> [WORK TO BE COMPLETED]
Copy out each line of the entries below in which the string "device" appears.

> [THE INPUT]
-------------------------

(* ===== verification/Native.v ===== *)
(** * The native runtimes (core/sessionapi/runtime/native_runtime_mobile.go, native_lifecycle.go)

    The adapter a network core puts around the platform: on mobile it owns the
    TUN descriptor wrapper and the packet engine, and hands the descriptor from
    the first to the second.  The platform may answer with an error or panic at
    every call; the cancellation request arrives at any time. *)

From S2P Require Import Prelude Errors Values.
Local Open Scope string_scope.
Local Open Scope list_scope.

Inductive lifecycleState := stateIdle | statePreparing | stateConnected | stateStopping | stateFailed.

#[export] Instance lifecycleState_eq_dec : EqDecision lifecycleState.
Proof. solve_decision. Defined.

Definition lifecycleString (s : lifecycleState) : string :=
  match s with
  | stateIdle => "IDLE" | statePreparing => "PREPARING" | stateConnected => "CONNECTED"
  | stateStopping => "STOPPING" | stateFailed => "FAILED"
  end.

Definition lifecycleBusyError (s : lifecycleState) : gerr :=
  EText ("native session runtime lifecycle is " +:+ lifecycleString s).

(** ** Calls that may panic *)

(** The panic keeps what the call had changed. *)
Inductive outcome (A : Type) :=
| Returns (a : A)
| Panics (message : string).
Arguments Returns {A}.
Arguments Panics {A}.

(** [runLockedWithPanicRecovery] for an operation on [S]: the cleanup runs in
    the recovering defer, with the lock still held; a panic of the cleanup
    leaves it. *)
Definition runLockedWithPanicRecovery {S : Type} (label : string)
    (operation cleanup : S -> S * outcome (option gerr)) (s : S) : S * outcome (option gerr) :=
  let '(s, res) := operation s in
  match res with
  | Returns err => (s, Returns err)
  | Panics message =>
      let cause := EText (label +:+ " panic: " +:+ message) in
      let '(s, res) := cleanup s in
      match res with
      | Returns cleanupErr => (s, Returns (join [Some cause; cleanupErr]))
      | Panics message => (s, Panics message)
      end
  end.

(** ** The mobile runtime *)

Inductive mcall :=
| EngineStarted
| EngineStopped (err : option gerr)
| TunClosed (err : option gerr).

(** [mb_tun] and [mb_engine] say the pointer is not nil. *)
Record mobile := mkMobile {
  mb_tun : bool;
  mb_engine : bool;
  mb_cleanupErr : option gerr;
  mb_state : lifecycleState;
  mb_tunOwned : bool;
  mb_tunCloseAttempted : bool;
  mb_tunCloseErr : option gerr;
  mb_canceled : bool;
  mb_trace : list mcall
}.
#[export] Instance eta_mobile : Settable mobile :=
  fun x => mkMobile (mb_tun x) (mb_engine x) (mb_cleanupErr x) (mb_state x) (mb_tunOwned x)
             (mb_tunCloseAttempted x) (mb_tunCloseErr x) (mb_canceled x) (mb_trace x).

Definition newNativeRuntime (tun : bool) : mobile :=
  mkMobile tun false None stateIdle false false None false [].

Definition CancelConnect (c : mobile) : mobile := c <| mb_canceled := true |>.

Definition mrecord (e : mcall) (c : mobile) : mobile := c <| mb_trace ::= fun t => t ++ [e] |>.

Section env.
(** [tun.Close]; [Engine.Stop]. *)
Context (close : outcome (option gerr)) (stop : outcome (option gerr)).

Definition closeTunLocked (c : mobile) : mobile * outcome (option gerr) :=
  if negb (mb_tun c) then (c, Returns None)
  else if mb_tunCloseAttempted c then (c, Returns (mb_tunCloseErr c))
  else
    let c := c <| mb_tunCloseAttempted := true |> in
    match close with
    | Panics message => (mrecord (TunClosed (Some (EText message))) c, Panics message)
    | Returns err => (mrecord (TunClosed err) c <| mb_tunCloseErr := err |>, Returns err)
    end.

Definition cleanupTun (c : mobile) : mobile * outcome (option gerr) :=
  if mb_tunOwned c && mb_tun c then
    let '(c, res) := closeTunLocked c in
    match res with
    | Returns None => (c <| mb_tunOwned := false |> <| mb_tun := false |>, Returns None)
    | res => (c, res)
    end
  else (c, Returns None).

Definition cleanupResourcesLocked (c : mobile) : mobile * outcome (option gerr) :=
  if mb_engine c then
    match stop with
    | Panics message => (mrecord (EngineStopped (Some (EText message))) c, Panics message)
    | Returns (Some err) => (mrecord (EngineStopped (Some err)) c, Returns (Some err))
    | Returns None => cleanupTun (mrecord (EngineStopped None) c <| mb_engine := false |>)
    end
  else cleanupTun c.

Definition disconnectLocked (c : mobile) : mobile * outcome (option gerr) :=
  if bool_decide (mb_state c = stateIdle) then (c, Returns None)
  else
    let '(c, res) := cleanupResourcesLocked (c <| mb_state := stateStopping |>) in
    match res with
    | Panics message => (c, Panics message)
    | Returns (Some err) =>
        (c <| mb_cleanupErr := Some err |> <| mb_state := stateFailed |>, Returns (Some err))
    | Returns None =>
        (c <| mb_cleanupErr := None |> <| mb_state := stateIdle |> <| mb_engine := false |>
           <| mb_tun := false |>, Returns None)
    end.

(** [fail] of [connectLocked]. *)
Definition connectFail (cause : gerr) (c : mobile) : mobile * outcome (option gerr) :=
  let '(c, res) := cleanupResourcesLocked (c <| mb_state := stateFailed |>) in
  match res with
  | Panics message => (c, Panics message)
  | Returns cleanupErr =>
      (c <| mb_cleanupErr := cleanupErr |>, Returns (join [Some cause; cleanupErr]))
  end.
End env.

(** [StartOwnedFDEngine]: a handle, or an error with or without one. *)
Inductive startReply :=
| EngineRuns
| EngineFailed (handle : bool) (err : gerr).

(** What one Connect meets: the first and the second look at the cancellation
    channel are [CancelConnect] events that arrived in between; a panic while
    the descriptor is prepared; what [StartOwnedFDEngine] returns; closing the wrapper; and the stops of [fail]
    and of the recovery. *)
Record connectEnv := mkConnectEnv {
  ce_cancel1 : bool;
  ce_fd : outcome bool;
  ce_start : outcome startReply;
  ce_cancel2 : bool;
  ce_close : outcome (option gerr);
  ce_stopFail : outcome (option gerr);
  ce_closeFail : outcome (option gerr);
  ce_stopPanic : outcome (option gerr);
  ce_closePanic : outcome (option gerr)
}.

(** From the started engine to CONNECTED. *)
Definition handOverTun (env : connectEnv) (c : mobile) : mobile * outcome (option gerr) :=
  let fail := connectFail (ce_closeFail env) (ce_stopFail env) in
  if mb_tun c then
    let '(c, res) := closeTunLocked (ce_close env) c in
    match res with
    | Panics message => (c, Panics message)
    | Returns (Some err) => fail (EWrap "failed to close local TUN after engine start" err) c
    | Returns None =>
        (c <| mb_tunOwned := false |> <| mb_tun := false |> <| mb_state := stateConnected |>,
         Returns None)
    end
  else (c <| mb_state := stateConnected |>, Returns None).

Definition startEngine (env : connectEnv) (c : mobile) : mobile * outcome (option gerr) :=
  let fail := connectFail (ce_closeFail env) (ce_stopFail env) in
  match ce_start env with
  | Panics message => (c, Panics message)
  | Returns (EngineFailed handle err) =>
      let c := c <| mb_engine := handle |> in
      let c := if handle then mrecord EngineStarted c else c in
      fail (EWrap "failed to start tun2socks engine" err) c
  | Returns EngineRuns =>
      let c := mrecord EngineStarted c <| mb_engine := true |> in
      let c := if ce_cancel2 env then CancelConnect c else c in
      if mb_canceled c
      then fail (EText "mobile session connect canceled after tun2socks startup") c
      else handOverTun env c
  end.

Definition connectLocked (env : connectEnv) (c : mobile) : mobile * outcome (option gerr) :=
  let fail := connectFail (ce_closeFail env) (ce_stopFail env) in
  if negb (bool_decide (mb_state c = stateIdle))
  then (c, Returns (Some (lifecycleBusyError (mb_state c))))
  else
    let c := c <| mb_state := statePreparing |> <| mb_cleanupErr := None |>
               <| mb_tunOwned := false |> <| mb_tunCloseAttempted := false |>
               <| mb_tunCloseErr := None |> in
    let c := if ce_cancel1 env then CancelConnect c else c in
    if mb_canceled c
    then fail (EText "mobile session connect canceled before native startup") c
    else if negb (mb_tun c) then fail (EText "mobile TUN device is not initialized") c
    else
      let c := c <| mb_tunOwned := true |> in
      match ce_fd env with
      | Panics message => (c, Panics message)
      | Returns false => fail (EText "TUN device does not expose a descriptor") c
      | Returns true => startEngine env c
      end.

Definition Connect (env : connectEnv) (c : mobile) : mobile * outcome (option gerr) :=
  runLockedWithPanicRecovery "mobile session connect" (connectLocked env)
    (disconnectLocked (ce_closePanic env) (ce_stopPanic env)) c.

Inductive mobileEvent :=
| MConnect (env : connectEnv)
| MCancel
| MDisconnect (close stop : outcome (option gerr)).

Definition mb_step (ev : mobileEvent) (c : mobile) : mobile * outcome (option gerr) :=
  match ev with
  | MConnect env => Connect env c
  | MCancel => (CancelConnect c, Returns None)
  | MDisconnect close stop => disconnectLocked close stop c
  end.

Definition mb_run (evs : list mobileEvent) (c : mobile) : mobile :=
  fold_left (fun c ev => (mb_step ev c).1) evs c.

-------------------------

> [WRITTEN SOLUTION]
    else if negb (mb_tun c) then fail (EText "mobile TUN device is not initialized") c
      | Returns false => fail (EText "TUN device does not expose a descriptor") c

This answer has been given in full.